## What is needed
A single number is required: the count of lines in the records below that contain the word "TtyLine".

Saved entries:
★ ★ ★ ★ ★

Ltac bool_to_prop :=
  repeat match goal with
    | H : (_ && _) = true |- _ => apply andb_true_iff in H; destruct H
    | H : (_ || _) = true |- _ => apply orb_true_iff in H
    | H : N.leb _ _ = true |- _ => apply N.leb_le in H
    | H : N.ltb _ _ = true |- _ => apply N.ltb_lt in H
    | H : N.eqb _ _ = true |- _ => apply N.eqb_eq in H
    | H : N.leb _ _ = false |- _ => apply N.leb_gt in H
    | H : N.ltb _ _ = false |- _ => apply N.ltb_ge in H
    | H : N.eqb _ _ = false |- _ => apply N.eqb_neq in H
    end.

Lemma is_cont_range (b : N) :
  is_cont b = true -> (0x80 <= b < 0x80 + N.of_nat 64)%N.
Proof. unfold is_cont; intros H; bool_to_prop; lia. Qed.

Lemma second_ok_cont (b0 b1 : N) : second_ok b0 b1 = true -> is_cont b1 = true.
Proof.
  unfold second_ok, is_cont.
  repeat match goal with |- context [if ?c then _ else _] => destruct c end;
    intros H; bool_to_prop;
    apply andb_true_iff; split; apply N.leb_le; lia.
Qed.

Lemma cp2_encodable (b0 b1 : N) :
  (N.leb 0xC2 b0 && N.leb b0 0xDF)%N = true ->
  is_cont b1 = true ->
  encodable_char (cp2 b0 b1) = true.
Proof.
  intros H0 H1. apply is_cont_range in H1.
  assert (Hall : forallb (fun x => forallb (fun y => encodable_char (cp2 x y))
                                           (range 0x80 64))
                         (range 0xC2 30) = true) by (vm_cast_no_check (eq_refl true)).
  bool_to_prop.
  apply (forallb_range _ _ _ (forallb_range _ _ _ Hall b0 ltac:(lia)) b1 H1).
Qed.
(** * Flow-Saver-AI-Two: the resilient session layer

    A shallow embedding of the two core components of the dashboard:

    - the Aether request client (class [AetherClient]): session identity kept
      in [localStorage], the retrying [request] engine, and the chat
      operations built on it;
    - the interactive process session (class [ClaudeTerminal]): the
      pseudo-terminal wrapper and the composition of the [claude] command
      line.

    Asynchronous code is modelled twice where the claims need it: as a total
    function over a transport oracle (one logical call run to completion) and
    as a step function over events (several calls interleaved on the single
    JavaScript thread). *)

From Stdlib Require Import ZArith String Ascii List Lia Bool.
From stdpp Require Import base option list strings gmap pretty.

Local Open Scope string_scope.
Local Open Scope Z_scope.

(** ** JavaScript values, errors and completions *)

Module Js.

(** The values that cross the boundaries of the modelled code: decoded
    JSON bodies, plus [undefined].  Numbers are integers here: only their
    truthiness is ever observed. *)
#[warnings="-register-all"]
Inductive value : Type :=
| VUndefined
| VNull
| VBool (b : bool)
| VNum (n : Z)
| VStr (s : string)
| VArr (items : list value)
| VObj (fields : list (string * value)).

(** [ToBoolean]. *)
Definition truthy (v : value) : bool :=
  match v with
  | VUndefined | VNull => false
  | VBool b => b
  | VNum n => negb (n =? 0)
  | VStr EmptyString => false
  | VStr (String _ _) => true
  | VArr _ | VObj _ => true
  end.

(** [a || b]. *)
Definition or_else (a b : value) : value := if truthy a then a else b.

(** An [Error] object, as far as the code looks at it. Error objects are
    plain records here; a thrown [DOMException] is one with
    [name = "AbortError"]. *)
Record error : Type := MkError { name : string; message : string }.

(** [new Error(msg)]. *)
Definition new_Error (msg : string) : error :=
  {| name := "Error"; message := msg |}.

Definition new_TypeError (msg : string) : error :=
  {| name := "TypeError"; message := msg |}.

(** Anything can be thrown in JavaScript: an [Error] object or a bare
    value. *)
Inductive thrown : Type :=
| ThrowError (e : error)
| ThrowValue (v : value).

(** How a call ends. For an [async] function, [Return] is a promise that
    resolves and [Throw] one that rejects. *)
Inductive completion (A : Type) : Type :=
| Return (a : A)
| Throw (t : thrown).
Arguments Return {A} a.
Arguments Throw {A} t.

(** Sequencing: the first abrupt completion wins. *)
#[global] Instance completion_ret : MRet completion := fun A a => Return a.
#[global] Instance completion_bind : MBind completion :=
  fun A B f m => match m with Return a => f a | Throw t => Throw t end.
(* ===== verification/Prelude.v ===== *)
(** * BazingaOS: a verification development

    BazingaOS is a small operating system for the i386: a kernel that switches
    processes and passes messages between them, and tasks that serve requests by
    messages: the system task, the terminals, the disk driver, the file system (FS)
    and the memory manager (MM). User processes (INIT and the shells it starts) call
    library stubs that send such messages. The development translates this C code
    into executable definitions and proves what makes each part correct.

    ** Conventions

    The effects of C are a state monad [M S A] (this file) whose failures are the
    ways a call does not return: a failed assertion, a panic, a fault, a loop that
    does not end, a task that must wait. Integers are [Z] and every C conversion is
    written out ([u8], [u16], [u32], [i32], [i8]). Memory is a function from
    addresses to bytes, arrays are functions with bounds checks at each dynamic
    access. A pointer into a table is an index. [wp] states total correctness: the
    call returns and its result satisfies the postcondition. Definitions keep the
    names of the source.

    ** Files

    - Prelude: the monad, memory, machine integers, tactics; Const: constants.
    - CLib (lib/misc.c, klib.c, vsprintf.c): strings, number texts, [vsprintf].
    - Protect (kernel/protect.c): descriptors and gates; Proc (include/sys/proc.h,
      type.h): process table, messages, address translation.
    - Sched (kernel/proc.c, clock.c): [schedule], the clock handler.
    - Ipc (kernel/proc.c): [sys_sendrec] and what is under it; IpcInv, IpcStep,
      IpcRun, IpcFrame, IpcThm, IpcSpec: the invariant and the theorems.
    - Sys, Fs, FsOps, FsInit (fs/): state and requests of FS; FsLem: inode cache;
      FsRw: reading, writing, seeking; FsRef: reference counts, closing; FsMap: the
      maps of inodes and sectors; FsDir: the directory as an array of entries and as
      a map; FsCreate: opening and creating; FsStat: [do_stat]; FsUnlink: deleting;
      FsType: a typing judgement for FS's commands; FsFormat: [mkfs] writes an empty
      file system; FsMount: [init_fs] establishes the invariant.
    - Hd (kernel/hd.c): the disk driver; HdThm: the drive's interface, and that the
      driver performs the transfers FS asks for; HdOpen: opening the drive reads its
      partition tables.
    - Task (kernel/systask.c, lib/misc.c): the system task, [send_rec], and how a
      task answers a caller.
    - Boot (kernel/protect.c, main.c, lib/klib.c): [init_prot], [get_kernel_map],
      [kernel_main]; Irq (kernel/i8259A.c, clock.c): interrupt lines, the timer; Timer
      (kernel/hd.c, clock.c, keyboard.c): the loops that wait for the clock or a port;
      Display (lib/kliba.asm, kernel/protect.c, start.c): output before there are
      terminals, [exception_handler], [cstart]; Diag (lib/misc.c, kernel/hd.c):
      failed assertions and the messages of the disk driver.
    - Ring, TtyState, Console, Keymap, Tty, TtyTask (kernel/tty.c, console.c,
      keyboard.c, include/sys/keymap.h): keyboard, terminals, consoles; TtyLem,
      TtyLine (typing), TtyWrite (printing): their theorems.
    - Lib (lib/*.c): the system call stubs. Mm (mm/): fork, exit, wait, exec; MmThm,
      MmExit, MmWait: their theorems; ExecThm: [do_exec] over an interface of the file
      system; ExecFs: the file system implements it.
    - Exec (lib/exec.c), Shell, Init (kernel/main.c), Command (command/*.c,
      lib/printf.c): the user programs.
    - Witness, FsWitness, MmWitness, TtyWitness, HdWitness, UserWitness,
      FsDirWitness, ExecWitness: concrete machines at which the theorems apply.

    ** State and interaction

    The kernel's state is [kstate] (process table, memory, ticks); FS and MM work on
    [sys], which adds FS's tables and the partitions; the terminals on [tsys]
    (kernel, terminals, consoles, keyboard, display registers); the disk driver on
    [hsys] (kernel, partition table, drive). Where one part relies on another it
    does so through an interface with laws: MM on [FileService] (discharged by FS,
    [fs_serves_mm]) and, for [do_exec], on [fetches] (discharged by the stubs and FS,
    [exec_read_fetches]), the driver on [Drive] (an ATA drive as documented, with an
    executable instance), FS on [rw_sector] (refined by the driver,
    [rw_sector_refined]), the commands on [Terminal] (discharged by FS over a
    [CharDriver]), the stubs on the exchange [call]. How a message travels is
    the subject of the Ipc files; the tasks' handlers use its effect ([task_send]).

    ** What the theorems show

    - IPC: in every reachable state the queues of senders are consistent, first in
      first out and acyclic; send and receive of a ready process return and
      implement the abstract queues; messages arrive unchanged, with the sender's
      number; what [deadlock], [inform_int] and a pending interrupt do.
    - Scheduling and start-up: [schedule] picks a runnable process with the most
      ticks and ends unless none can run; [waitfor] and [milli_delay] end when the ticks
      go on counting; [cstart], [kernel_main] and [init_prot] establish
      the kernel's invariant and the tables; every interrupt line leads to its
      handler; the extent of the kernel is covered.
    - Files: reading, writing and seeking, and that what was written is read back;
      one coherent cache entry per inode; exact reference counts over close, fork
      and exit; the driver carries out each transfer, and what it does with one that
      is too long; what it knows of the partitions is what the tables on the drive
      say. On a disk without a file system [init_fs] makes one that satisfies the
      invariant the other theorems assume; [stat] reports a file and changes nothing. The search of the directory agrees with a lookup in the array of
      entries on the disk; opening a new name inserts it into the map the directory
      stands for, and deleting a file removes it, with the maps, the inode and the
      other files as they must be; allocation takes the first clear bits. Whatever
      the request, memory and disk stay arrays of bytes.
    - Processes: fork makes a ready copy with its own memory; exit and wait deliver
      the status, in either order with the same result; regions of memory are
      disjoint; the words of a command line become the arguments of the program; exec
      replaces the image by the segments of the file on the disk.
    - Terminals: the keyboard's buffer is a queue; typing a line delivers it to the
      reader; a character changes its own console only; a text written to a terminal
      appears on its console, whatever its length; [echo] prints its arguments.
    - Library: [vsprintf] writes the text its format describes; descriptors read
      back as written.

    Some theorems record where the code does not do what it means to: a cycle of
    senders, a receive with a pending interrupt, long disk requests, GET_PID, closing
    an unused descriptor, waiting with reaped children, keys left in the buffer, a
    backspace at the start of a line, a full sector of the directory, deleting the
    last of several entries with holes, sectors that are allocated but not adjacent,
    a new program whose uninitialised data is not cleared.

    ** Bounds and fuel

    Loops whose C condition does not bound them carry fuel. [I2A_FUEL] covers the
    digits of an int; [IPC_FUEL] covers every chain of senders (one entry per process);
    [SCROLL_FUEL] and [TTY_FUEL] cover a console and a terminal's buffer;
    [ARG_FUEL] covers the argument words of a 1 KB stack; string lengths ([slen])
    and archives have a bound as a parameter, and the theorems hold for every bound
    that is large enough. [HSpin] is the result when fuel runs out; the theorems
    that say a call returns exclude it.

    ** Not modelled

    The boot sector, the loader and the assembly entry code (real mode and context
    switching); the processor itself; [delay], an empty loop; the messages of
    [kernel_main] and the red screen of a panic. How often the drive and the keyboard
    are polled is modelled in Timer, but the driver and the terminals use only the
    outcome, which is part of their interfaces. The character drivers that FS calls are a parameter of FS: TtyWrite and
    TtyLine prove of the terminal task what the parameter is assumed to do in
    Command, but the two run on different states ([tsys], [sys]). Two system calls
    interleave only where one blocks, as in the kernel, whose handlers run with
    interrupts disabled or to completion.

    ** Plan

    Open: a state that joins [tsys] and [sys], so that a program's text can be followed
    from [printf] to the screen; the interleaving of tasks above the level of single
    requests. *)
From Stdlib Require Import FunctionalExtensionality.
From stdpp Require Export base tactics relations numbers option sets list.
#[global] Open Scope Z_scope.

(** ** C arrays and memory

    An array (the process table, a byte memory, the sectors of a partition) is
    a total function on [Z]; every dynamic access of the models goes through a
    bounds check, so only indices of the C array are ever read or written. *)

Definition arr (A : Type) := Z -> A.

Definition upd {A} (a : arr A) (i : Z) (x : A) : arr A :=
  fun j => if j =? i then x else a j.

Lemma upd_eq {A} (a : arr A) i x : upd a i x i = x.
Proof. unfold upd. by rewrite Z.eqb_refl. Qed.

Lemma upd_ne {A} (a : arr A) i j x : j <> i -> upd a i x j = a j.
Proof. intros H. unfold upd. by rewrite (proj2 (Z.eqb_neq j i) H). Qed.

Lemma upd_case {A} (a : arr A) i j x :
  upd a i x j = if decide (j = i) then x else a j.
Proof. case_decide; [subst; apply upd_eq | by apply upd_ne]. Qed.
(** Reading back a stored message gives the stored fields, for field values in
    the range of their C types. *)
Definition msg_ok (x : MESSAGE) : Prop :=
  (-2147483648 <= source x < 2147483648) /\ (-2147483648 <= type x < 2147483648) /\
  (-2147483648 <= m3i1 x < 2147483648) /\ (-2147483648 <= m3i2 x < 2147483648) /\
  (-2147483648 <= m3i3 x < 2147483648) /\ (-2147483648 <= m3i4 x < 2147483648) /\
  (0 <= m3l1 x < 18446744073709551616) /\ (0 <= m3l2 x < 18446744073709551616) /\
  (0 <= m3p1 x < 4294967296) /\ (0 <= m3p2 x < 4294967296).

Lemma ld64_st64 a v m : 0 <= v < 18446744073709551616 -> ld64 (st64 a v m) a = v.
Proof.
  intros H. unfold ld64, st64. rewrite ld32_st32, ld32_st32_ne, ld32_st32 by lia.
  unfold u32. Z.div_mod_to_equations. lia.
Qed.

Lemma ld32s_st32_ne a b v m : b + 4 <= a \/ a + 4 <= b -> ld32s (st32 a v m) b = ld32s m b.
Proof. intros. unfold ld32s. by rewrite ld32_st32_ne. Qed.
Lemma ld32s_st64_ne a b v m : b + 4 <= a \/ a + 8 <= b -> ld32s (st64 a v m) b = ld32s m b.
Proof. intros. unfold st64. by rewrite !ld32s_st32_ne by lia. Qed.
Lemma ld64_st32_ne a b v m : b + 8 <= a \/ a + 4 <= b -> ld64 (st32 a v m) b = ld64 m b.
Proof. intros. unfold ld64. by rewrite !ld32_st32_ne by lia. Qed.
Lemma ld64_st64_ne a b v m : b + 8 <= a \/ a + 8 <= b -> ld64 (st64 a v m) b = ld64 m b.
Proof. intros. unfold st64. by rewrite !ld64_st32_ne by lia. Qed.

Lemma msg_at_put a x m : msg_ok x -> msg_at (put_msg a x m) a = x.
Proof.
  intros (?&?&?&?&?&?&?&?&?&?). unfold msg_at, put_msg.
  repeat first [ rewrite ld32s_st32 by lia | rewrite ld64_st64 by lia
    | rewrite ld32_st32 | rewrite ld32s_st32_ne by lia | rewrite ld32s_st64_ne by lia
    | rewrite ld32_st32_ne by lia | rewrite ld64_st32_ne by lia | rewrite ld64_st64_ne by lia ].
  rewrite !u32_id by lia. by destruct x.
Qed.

★ ★ ★ ★ ★

## Result of this task
2